# Racist Woman On Bus.



## Stueyturn (Jun 29, 2011)

http://www.youtube.com/watch?v=vcZ1D2LC ... ata_player


----------



## Basscube (Jan 2, 2012)

wtf lol


----------



## YoungOldUn (Apr 12, 2011)

The question is, will she be prosecuted and jailed as the woman in this story was (http://www.alarabiya.net/articles/2012/ ... 17542.html) or will she get away with her obscene ranting?


----------



## Stueyturn (Jun 29, 2011)

YoungOldUn said:


> The question is, will she be prosecuted and jailed as the woman in this story was (http://www.alarabiya.net/articles/2012/ ... 17542.html) or will she get away with her obscene ranting?


Exactly!
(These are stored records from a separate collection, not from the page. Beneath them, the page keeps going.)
Definition queryReward (height : Z) (address : Address) : SL bytes :=
  let! atledger := query_err (ImitableLedgerAt height) in
  let! r := try (lift (mem_get atledger (LedgerKeyReward address))) in
  (match r with
   | inr xerr => if negb (Contains xerr ErrNotFoundResult) then throw (Wrap ErrQuery xerr) else ret tt
   | inl _ => ret tt
   end) ;;;
  let rwd := match r with inl (IReward rwd) => rwd | _ => NewReward address end in
  query_err (lift (json_reward rwd)).

Definition queryTotalSupply (height : Z) : SL bytes :=
  let! atledger := query_err (ImitableLedgerAt height) in
  let! item := query_err (lift (mem_get atledger LedgerKeyTotalSupply)) in
  match item with
  | ISupply supply => ret (quoted (sp_totalSupply supply))
  | _ => throw (Wrap ErrQuery ErrNotFoundResult)
  end.

Definition supply_Query (req : RequestQuery) : M (SupplyCtrler T I) bytes :=
  zoom sup_lens (
    if bool_decide (rq_Path req = "reward")%string then queryReward (rq_Height req) (rq_Data req)
    else if bool_decide (rq_Path req = "total_supply")%string then queryTotalSupply (rq_Height req)
    else throw (Wrapf ErrQuery "unknown query path")).

End SupplyQuery.

(** ** Proposals and parameters *)

Section GovQuery.
Context {T I : Type} `{Iavl T I} `{GovProtos, QueryJson}.
Abbreviation GL := (M (LState GovItem T I)).

(** A failed type assertion leaves a nil proposal in the answer. *)
Definition resp_of (status : string) (x : GovItem) : respProposal :=
  MkRespProposal status (match x with IProposal p => Some p | _ => None end).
It's going to be very interesting seeing where this goes from here!


----------



## CWM3 (Mar 4, 2012)

Yep she will get punished alright.......they will take her Oyster card away and she will have to pay full fares for a week


----------



## antcole (Apr 4, 2009)

Hmm... this ones not wired up right.... ok, dart her.

Needs lowering, scanning and seriously modifying for starters.... quite possibly a write-off come to think of it.


----------



## Gazzer (Jun 12, 2010)

antcole said:


> Hmm... this ones not wired up right.... ok, dart her.
> 
> Needs lowering, scanning and seriously modifying for starters.... quite possibly a write-off come to think of it.
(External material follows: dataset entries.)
Lemma query_value_stable cfg path data h n n' :
  hist n n' -> committed_to n h -> path ∈ ledger_paths ->
  fst (query_value cfg (MkRequestQuery path data h) n') = fst (query_value cfg (MkRequestQuery path data h) n).
Proof.
  intros [[Hg _] [Hv Hs]] (Hh & _ & Hhs & Hhg) Hp. unfold query_value.
  repeat (apply elem_of_cons in Hp as [->|Hp]); [eval_paths..|now apply elem_of_nil in Hp].
  1-3: apply answered_eq; unfold n_vp, vp_Query; rewrite !fst_zoom; eval_paths; cbn [rq_Height rq_Data].
  4-5: apply answered_eq; unfold n_sup, supply_Query; rewrite !fst_zoom; eval_paths; cbn [rq_Height rq_Data].
  6-7: apply answered_eq; unfold n_gov, gov_Query; rewrite !fst_zoom.
  - apply (stable_read _ h); [apply reads_queryStakes|exact Hv|exact (proj2 Hh)].
  - apply (stable_read _ h); [apply reads_queryTotalPower|exact Hv|exact (proj2 Hh)].
  - apply (stable_read _ h); [apply reads_queryDelegatee|exact Hv|exact (proj2 Hh)].
  - apply (stable_read _ h); [apply reads_queryReward|exact Hs|exact Hhs].
  - apply (stable_read _ h); [apply reads_queryTotalSupply|exact Hs|exact Hhs].
  - apply (stable_read _ h); [apply (reads_gov_body (MkRequestQuery "proposal" data h))|exact Hg|exact Hhg].
  - apply (stable_read _ h); [apply (reads_gov_body (MkRequestQuery "gov_params" data h))|exact Hg|exact Hhg].
Qed.

(** The validators' power, with the parameters of the present. *)
Lemma voting_power_stable cfg data h n n' :
  let gp := govParams (ch_gov (nd_chain n)) in
  let gp' := govParams (ch_gov (nd_chain n')) in
  hist n n' -> committed_to n h ->
  GovParams.MaxValidatorCnt gp' = GovParams.MaxValidatorCnt gp -> GovParams.MinValidatorPower gp' = GovParams.MinValidatorPower gp ->
  let req := MkRequestQuery "stakes/voting_power" data h in
  fst (query_value cfg req n') = fst (query_value cfg req n).
Proof.
  cbn zeta. intros [_ [Hv _]] (Hh & _) Hmax Hmin. unfold query_value. eval_paths. unfold n_govParams, bind, gets. rewrite Hmax, Hmin.
  apply answered_eq. unfold n_vp, vp_Query. rewrite !fst_zoom. eval_paths. cbn [rq_Height].
  apply (stable_read _ h); [apply reads_queryVotingPower|exact Hv|exact (proj2 Hh)].
Qed.

(** An account, when the virtual machine's answer about its code is the same or
    it has none. *)
Definition code_kept (h : Z) (data : bytes) (n n' : N) : Prop :=
  forall v acct, fst (acct_Query (MkRequestQuery "account" data h) (ch_acct (nd_chain n))) = Ok v -> unjson_account v = Ok acct ->
    aa_Code acct = None \/ fst (n_evm (vm_GetCode (aa_Address acct) h) n') = fst (n_evm (vm_GetCode (aa_Address acct) h) n).

Lemma account_stable cfg data h n n' :
  hist n n' -> committed_to n h -> code_kept h data n n' ->
  let req := MkRequestQuery "account" data h in
  fst (query_value cfg req n') = fst (query_value cfg req n).
Proof.
  intros [[_ Ha] _] (_ & Hh & _) Hcode req. unfold query_value. subst req. eval_paths. set (req := MkRequestQuery "account" data h) in *.
  assert (fst (acct_Query req (ch_acct (nd_chain n'))) = fst (acct_Query req (ch_acct (nd_chain n)))) as Hq
    by (by apply acct_Query_version, same_version_ledger).
  assert (forall m : N, n_acct (acct_Query req) m = (fst (acct_Query req (ch_acct (nd_chain m))), m)) as Hrun.
  { intros m. unfold n_acct, zoom. change (lget (lens_comp node_chain acct_of) m) with (ch_acct (nd_chain m)).
    pose proof (acct_Query_reads req (ch_acct (nd_chain m))) as Er. revert Er.
    destruct (acct_Query req (ch_acct (nd_chain m))) as [o a]. cbn [fst snd]. intros ->.
    f_equal. exact (lset_lget _ _ (lens_comp node_chain acct_of) m). }
  unfold query_account, try, bind. rewrite !Hrun, Hq.
  destruct (fst (acct_Query req (ch_acct (nd_chain n)))) as [v|e|] eqn:Ev; [|done..]. destruct (unjson_account v) as [acct|e|] eqn:Eu; [|done..].
  specialize (Hcode v acct Ev Eu). destruct (aa_Code acct); [|done]. destruct Hcode as [Hcode|Hcode]; [done|].
  cbn [rq_Height req]. destruct (n_evm _ n') as [o' s'], (n_evm _ n) as [o s]. cbn in Hcode. subst o'.
  destruct o as [code|e|]; [|done..]. by destruct (json_account_code _).
Qed.

(** C6. The answer to a query at a committed height does not change: whatever
    calls the node receives after it, transactions checked, delivered and
    prepared in any order, blocks begun, ended and committed, the response to the
    same query is the same for stakes, total power, delegatees, rewards, the total
    supply, proposals and parameters; for an account that has no code, or whose
    code the virtual machine answers as before; and for the voting power as long
    as the present number of validators and their least power are the same. *)
Theorem answers_stable cfg cs tp n path data h :
  committed_to n h ->
  let n' := snd (snd (run_calls (Dec := Dec) (Fixed := Fixed) cfg cs (tp, n))) in
  let gp := govParams (ch_gov (nd_chain n)) in
  let gp' := govParams (ch_gov (nd_chain n')) in
  path ∈ ledger_paths \/
  path = "account"%string /\ code_kept h data n n' \/
  path = "stakes/voting_power"%string /\ GovParams.MaxValidatorCnt gp' = GovParams.MaxValidatorCnt gp /\
    GovParams.MinValidatorPower gp' = GovParams.MinValidatorPower gp ->
  fst (Query cfg (MkRequestQuery path data h) n') = fst (Query cfg (MkRequestQuery path data h) n).
Proof.
  intros Hc. pose proof (keeps_run_calls (Dec := Dec) (Fixed := Fixed) cfg cs (tp, n)) as [_ Hk]. cbn [snd] in Hk. cbn zeta.
  revert Hk. generalize (snd (snd (run_calls (Dec := Dec) (Fixed := Fixed) cfg cs (tp, n)))). intros n' Hk Hp.
  assert (fst (query_value cfg (MkRequestQuery path data h) n') = fst (query_value cfg (MkRequestQuery path data h) n)) as Ev.
  { destruct Hp as [Hp|[[-> Hp]|(-> & Hp1 & Hp2)]]; [by apply query_value_stable|by apply account_stable|by apply voting_power_stable]. }
  destruct Hc as [[Hh _] _]. unfold Query, bind. cbn [rq_Height rq_Path rq_Data].
  rewrite (proj2 (Z.eqb_neq h 0)) by lia. cbn.
  destruct (query_value cfg _ n') as [o s], (query_value cfg _ n) as [o' s']. cbn in Ev. subst.
  now destruct o' as [[v x]|e|].
Qed.

End Stable.

(** ** The items of a version *)

Section Items.
Context {Item T I : Type} `{LedgerItem Item, !LedgerItemLaws Item} `{Iavl T I, !IavlLaws T I}.
Implicit Types (c : gmap bytes bytes) (m : gmap bytes Item).

(** The version [h] of the ledger is committed and holds [m]. *)
Definition holds (s : LState Item T I) (h : Z) (m : gmap bytes Item) : Prop :=
  exists i, 0 < h /\ tree_GetImmutable (tree (commitLedger (ledger s))) h = Ok i /\ represents (imm_contents i) m.

(** A commit makes a version of what the delivering ledger holds. *)
Lemma commit_holds (s : LState Item T I) m :
  coh ∅ s m -> holds (snd (Ledger.Commit s)) (tree_Version (tree (commitLedger (ledger s))) + 1) m.
Proof.
  intros [Ht _ _ _]. unfold exec_contents in Ht. unfold Ledger.Commit, mut_Commit, bind, get_tree, gets, lift.
  set (t := tree (commitLedger (ledger s))) in *.
  destruct (SaveVersion_law t) as (hash & t' & i & Es & Hc & Hv & Hi & Hci & _). rewrite Es. cbn [from_err].
  unfold modify, ret. rewrite NewMemLedgerAt_run. pose proof (Version_nonneg t).
  rewrite (proj2 (Z.ltb_lt 0 (tree_Version t + 1))) by lia. cbn. rewrite Hi. cbn.
  exists i. split; [lia|]. split; [exact Hi|]. now rewrite Hci.
Qed.

(** The items with a prefix, in the order of their keys. *)
Definition items_with c m (prefix : bytes) : list Item := omap (fun kv => m !! fst kv) (with_prefix c prefix).

Lemma elem_of_items_with c m prefix x :
  represents c m -> x ∈ items_with c m prefix <-> exists k, m !! k = Some x /\ bytes_HasPrefix k prefix = true.
Proof.
  intros Hr. unfold items_with. rewrite list_elem_of_omap. split.
  - intros ([k b] & Hin & Hk). apply elem_of_with_prefix in Hin as [_ Hp]. exists k. split; [exact Hk|exact Hp].
  - intros (k & Hk & Hp). destruct (represents_lookup _ _ _ _ Hr Hk) as (b & Hb & _). exists (k, b).
    split; [|exact Hk]. now apply elem_of_with_prefix.
Qed.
Dart her??? fuck off Ant she's radio rental m8!!! i thnik she needs to have lips stapled every 3mm and two ton of ready mix number 9 double hard bastard concrete pumped into her rear pumping station at 15 ltrs per sec. once filled and hardened to be dbl hard bastard............i;m african from jamica (beercan sarnie) i know you want to say it...go on give it a go 8)

then lower into the water off london bridge........high tide of course and if!!!! she makes it to battersea bridge we let her off with a warning.


----------



## antcole (Apr 4, 2009)

Gazzer said:


> [i;m african from jamica (beercan sarnie) i know you want to say it...go on give it a go 8)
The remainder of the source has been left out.